Guilt ridden Asian mother commits suicide
Blaming herself for the deaths of her daughter and grandchildren Satwant Kaur Sodhi jumped to her death at Southall station.india Updated: Feb 23, 2006 19:33 IST
In a tragic trail of events, an Indian mother who blamed herself for the deaths of her daughter and grandchildren has committed a copycat suicide.
Now, six months later after her daughter's death, Satwant Kaur Sodhi, killed herself under the wheels of another high-speed locomotive at the same station.
Last summer her daughter Navjeet Sidhu threw herself and her two small children into the path of a 100 mph train at Southall railway station. The driver of the train spotted her jumping on the rails as the train started passing through the platform but could not stop.
Struggling to cope with the triple tragedy, the 56-year-old led a lonely existence since her daughter's death. She held herself responsible for the suicide of her only child, 27-year-old Navjeet, who died with 23-month-old son Aman Raj and five-year-old daughter Simran.
On Monday, she made a final visit to Southall station where they died - and stood in front of a Bristol to London Intercity service which hit her at 95mph. Police discovered a suicide note - written in Punjabi - which is said to confirm her sense of guilt and loss.
Navjeet and her young children died under a Heathrow Express service at the West London station last August.
A police investigation found that Navjeet was suffering from depression and was unhappy in her arranged marriage to her Indian-born husband, Manjit, a 32-year-old postal worker.
Her mother, who arranged the marriage, blamed herself for the deaths and regularly visited the spot where the three died.
Last night Mrs Sodhi's family spoke of their devastation at an "incomprehensible chain of events. The tragic and shocking death of Satwant's only daughter and grandchildren six months ago left her completely inconsolable. No matter how, as a family, we tried to help, she could not find comfort in anything or anyone. She will be missed dearly and we can only seek solace in knowing that she is now at peace with her family. We must now try to come to terms with loss and this incomprehensible chain of events."
Neighbours said that Mrs Sodhi, a divorcee, often spoke of how depressed she had become and said she wanted to end her life. Another woman who did not want to named said Mrs Sodhi also confessed she felt guilty about arranging her daughter's marriage.
The woman said, "She was living alone. She was depressed and worried about what had happened to her daughter. She also said she had made a mistake in making an arranged marriage for her daughter. She would often say she did not want to live anymore now that her daughter was no longer there."

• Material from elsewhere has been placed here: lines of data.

Record usageSignal := {
  sig_Policy : string;
  sig_StepSeconds : Z;
  sig_CPU : usageSignalSettings;
  sig_Memory : usageSignalSettings;
  sig_ExcludeInitContainers : bool;
  sig_Containers : gmap string (gmap string (list TimeValue));
}.

Definition usageSignalSettingsOf (rc : ResourceConfig) : usageSignalSettings :=
  {| us_Percentile := default 0 (Percentile (rc_Requests rc)); us_Window := Window rc;
     us_KeepRequest := KeepRequest (rc_Requests rc) |}.

(** [spec] is what the right-sizing of the governing Policy reads as. [None] is
    the panic of a history that is missing. *)
Definition readHistory {HF : HistoryFetcher} (spec : result RightSizingSpec) (id : Inventory.Identity) (r : TimeRange)
    (step : duration) : option (result (option usageSignal * list OOMKill)) :=
  match spec with
  | Err e => Some (Err e)
  | Ok spec =>
      let span := chartSpan r step in
      match ReadRange spec id span with
      | None => None
      | Some (Err e) => Some (Err e)
      | Some (Ok read) =>
          let kills := OOMKills read in
          if String.eqb (id_Policy id) "" then Some (Ok (None, kills))
          else
            let resources := WithDefaults (rs_ResourcesConfigs spec) in
            Some (Ok (Some
              {| sig_Policy := id_Policy id; sig_StepSeconds := stepSeconds span;
                 sig_CPU := usageSignalSettingsOf (CPU resources); sig_Memory := usageSignalSettingsOf (Memory resources);
                 sig_ExcludeInitContainers := ExcludeInitContainers spec;
                 sig_Containers := fmap (λ c : gmap string ResourceRange, rr_Usage <$> c) (rg_Containers read) |}, kills))
      end
  end.

(** *** The page of an identity's metrics *)

(** The zero spec. *)
Definition noRightSizing : RightSizingSpec :=
  let noResource :=
    {| Window := ""; rc_Requests := {| Headroom := None; KeepRequest := false; MaxAllowed := None; MinAllowed := None;
         Percentile := None |};
       rc_Limits := {| EqualsToRequest := false; KeepLimit := false; KeepLimitRequestRatio := false; NoLimit := false;
         RequestsLimitsRatio := None |}; rc_DownsizeThreshold := None |} in
  {| rs_Update := {| Types := {| ut_Deployment := None; ut_StatefulSet := None; ut_DaemonSet := None;
       ut_CronJob := None; ut_Job := None; ut_ArgoRollout := None; ut_Pod := None |};
       Eviction := {| IgnoreAutoscalerSafeToEvictAnnotations := false |} |};
     rs_ResourcesConfigs := {| CPU := noResource; Memory := noResource |};
     rs_AutoscalerCoordination := {| Enabled := false; ReplicaBudgetAnchor := None |};
     ExcludeInitContainers := false; RecommendOnly := false |}.

(** [policies] is what the API server answers of a Policy by name. *)
Definition rightSizing (policies : string → result Policy) (name : string) : result RightSizingSpec :=
  if String.eqb name "" then Ok noRightSizing
  else
    match policies name with
    | Err e => Err (Errorf "reading Policy" [e])
    | Ok policy => Ok (pol_RightSizing policy)
    end.

Record workloadMetrics := {
  wm_resources : option (gmap string containerResources);
  wm_running : runningSeries;
  wm_oomKills : list OOMKill;
  wm_initContainers : list string;
  wm_signal : option usageSignal;
  wm_signalError : option error;
  wm_average : gmap string ContainerTimeSeries;
}.

(** The replica averages; the first that fails is the answer. *)
Fixpoint averages (answers : string → result value) (rs : list chartResource) (out : gmap string ContainerTimeSeries) :
    result (gmap string ContainerTimeSeries) :=
  match rs with
  | [] => Ok out
  | res :: rs =>
      match QueryRangeByLabel (answers (cr_usage res)) "container" with
      | Err e => Err (Errorf "range query" [e])
      | Ok m => averages answers rs (<[resource_name (cr_name res) := m]> out)
      end
  end.

(** What the goroutine of the identity reads: the identity, its signal, its kills
    and why they are missing. [None] is its panic. [id] is what the inventory
    answers of the identity, nothing when it holds none. *)
Definition readIdentity {HF : HistoryFetcher} (key : WorkloadIdentity) (id : result (option Inventory.Identity))
    (policies : string → result Policy) (tr : TimeRange) (step : duration) :
    option (option Inventory.Identity * result (option usageSignal * list OOMKill)) :=
  match id with
  | Err e => Some (None, Err (Errorf "reading the workload identity" [e]))
  | Ok found =>
      let id := default (newIdentity key) found in
      pair (Some id) <$> readHistory (rightSizing policies (id_Policy id)) id tr step
  end.

Definition handleWorkloadMetrics {HF : HistoryFetcher} (key : WorkloadIdentity)
    (id : result (option Inventory.Identity)) (policies : string → result Policy)
    (answers : string → result value) (q : query) (now : time) : reply workloadMetrics :=
  match parseTimeRange q "168h" now with
  | inr (BadParam field) => BadRequest field
  | inl tr =>
      match parseStepParam q (5 * minute) with
      | inr (BadParam field) => BadRequest field
      | inl step =>
          match readIdentity key id policies tr step, averages answers chartResources ∅ with
          | None, _ => Panicked
          | _, Err e => ReadFailed e
          | Some (found, h), Ok average =>
              Answered
                {| wm_resources := found ≫= containerResourcesOf;
                   wm_running := running answers;
                   wm_oomKills := match h with Ok (_, kills) => kills | Err _ => [] end;
                   wm_initContainers := match found with Some i => initContainerNamesOf i | None => [] end;
                   wm_signal := match h with Ok (s, _) => s | Err _ => None end;
                   wm_signalError := match h with Ok _ => None | Err e => Some e end;
                   wm_average := average |}
          end
      end
  end.
End Charts.

(** ** One usage, two pages *)
Section Agreement.
Context {PL : Platform} {QO : QuantityOps} {KO : KubeOps} {PO : PromOps}.
Implicit Types (r : RangeResult) (res : resourceKind) (p : HistoryPoint).

(** The usage a chart shows of a resource of a container. *)
Definition charted r (n : string) res : list TimeValue :=
  match series r n res with Some rr => rr_Usage rr | None => [] end.

Lemma charted_update r n res f n' res' :
  charted (update r n res f) n' res' =
  if decide (n = n' ∧ res = res') then rr_Usage (f (default noRange (series r n res))) else charted r n' res'.
Proof. unfold charted. rewrite series_update. by case_decide. Qed.

Lemma charted_default r n res : rr_Usage (default noRange (series r n res)) = charted r n res.
Proof. unfold charted. by destruct (series r n res). Qed.

Lemma rr_Usage_add res c req rr :
  rr_Usage (add res c req rr) = rr_Usage rr ++ point (now req) (inputs_usage (inputs req) (c_Name c) res).
Proof. unfold add. by destruct (fst (size res c req)). Qed.

(** The two ranges chart the same usage of every resource whose request is not
    kept. *)
Definition charts_same (cfg : ResourcesConfigs) (read computed : RangeResult) : Prop :=
  ∀ n res, KeepRequest (rc_Requests (config res cfg)) = false → charted read n res = charted computed n res.

Lemma same_step cfg read computed req p c res :
  charts_same cfg read computed →
  charts_same cfg
    (match inputs_usage (hp_Inputs p) (c_Name c) res with
     | Some v =>
         if KeepRequest (rc_Requests (config res cfg)) then read
         else update read (c_Name c) res (λ rr,
           {| rr_Usage := rr_Usage rr ++ point (hp_At p) (Some v); rr_Request := rr_Request rr; rr_Limit := rr_Limit rr |})
     | None => read
     end)
    (update computed (c_Name c) res (add res c (at_point req p))).
Proof.
  intros Hs n res' Hk. rewrite charted_update, rr_Usage_add, charted_default. cbn [inputs now at_point].
  destruct (inputs_usage (hp_Inputs p) (c_Name c) res) as [v|] eqn:Eu.
  - destruct (KeepRequest (rc_Requests (config res cfg))) eqn:Ek.
    + rewrite decide_False; [by apply Hs|]. intros [_ ->]. congruence.
    + rewrite charted_update. cbn [rr_Usage]. rewrite charted_default. case_decide as Hd; [|by apply Hs].
      destruct Hd as [-> ->]. by rewrite Hs.
  - cbn [point]. rewrite app_nil_r. case_decide as Hd; [|by apply Hs]. destruct Hd as [-> ->]. by apply Hs.
Qed.

Lemma same_container cfg read computed req p c :
  charts_same cfg read computed →
  charts_same cfg
    (foldl (λ out res,
      match inputs_usage (hp_Inputs p) (c_Name c) res with
      | Some v =>
          if KeepRequest (rc_Requests (config res cfg)) then out
          else update out (c_Name c) res (λ rr,
            {| rr_Usage := rr_Usage rr ++ point (hp_At p) (Some v); rr_Request := rr_Request rr; rr_Limit := rr_Limit rr |})
      | None => out
      end) read resourceKinds)
    (addBoth req p computed c).
Proof. intros Hs. unfold addBoth, resourceKinds. cbn [foldl]. by do 2 apply same_step. Qed.

Lemma same_point cfg spec id read computed req p :
  charts_same cfg read computed → containers req = sizedContainers spec id (hp_Inputs p) →
  charts_same cfg (readPoint cfg spec id read p) (rangePoint req computed p).
Proof.
  unfold readPoint, rangePoint. fold (addBoth req p). intros Hs ->.
  revert read computed Hs. induction (sizedContainers spec id (hp_Inputs p)) as [|c cs IH]; intros read computed Hs; [done|].
  cbn [foldl]. by apply IH, same_container.
Qed.

Lemma rg_history_fold {A} (f : RangeResult → A → RangeResult) out l :
  (∀ o x, rg_history (f o x) = rg_history o) → rg_history (foldl f out l) = rg_history out.
Proof. intros Hf. revert out. induction l as [|x l IH]; intros out; [done|]. cbn [foldl]. by rewrite IH. Qed.

Lemma readPoint_history cfg spec id out p : rg_history (readPoint cfg spec id out p) = rg_history out.
Proof.
  unfold readPoint. apply rg_history_fold. intros o c. apply rg_history_fold. intros o' res.
  destruct (inputs_usage _ _ _); [|done]. by destruct (KeepRequest _).
Qed.

Lemma rangePoint_history req out p : rg_history (rangePoint req out p) = rg_history out.
Proof. unfold rangePoint. apply rg_history_fold. intros o c. by apply rg_history_fold. Qed.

Another friend said Mrs Sodhi was very strict about British-born Navjeet's upbringing because of her shame about being divorced. This led to Navjeet being teased and bullied at school, she said.
Mrs Sodhi was one of the first at the scene last August after her daughter took her children to their deaths. Navjeet had called her husband several times on the day of her death and he frantically drove around Southall looking for her, arriving at the station six minutes after his wife and children were hit by the train.
Police investigating the original suicide have been told that Navjeet had suffered in a male-dominated household and was often blamed by her husband if things went wrong.
In addition, there have been suggestions that she was made to feel inferior by her husband's relatives because she was the daughter of a divorced woman. Navjeet, who worked as a receptionist for Sunrise Radio, left her job months before her death amid claims that her husband was not happy with her working there.
Since the death of his wife and two children, Mr Sidhu has rented out his £250,000 home and moved back to India. A spokesman for the letting agency said, "Mr Sidhu is still not in a fit state to talk to anybody. He has still not got over the suicide of his wife, and has returned home to India."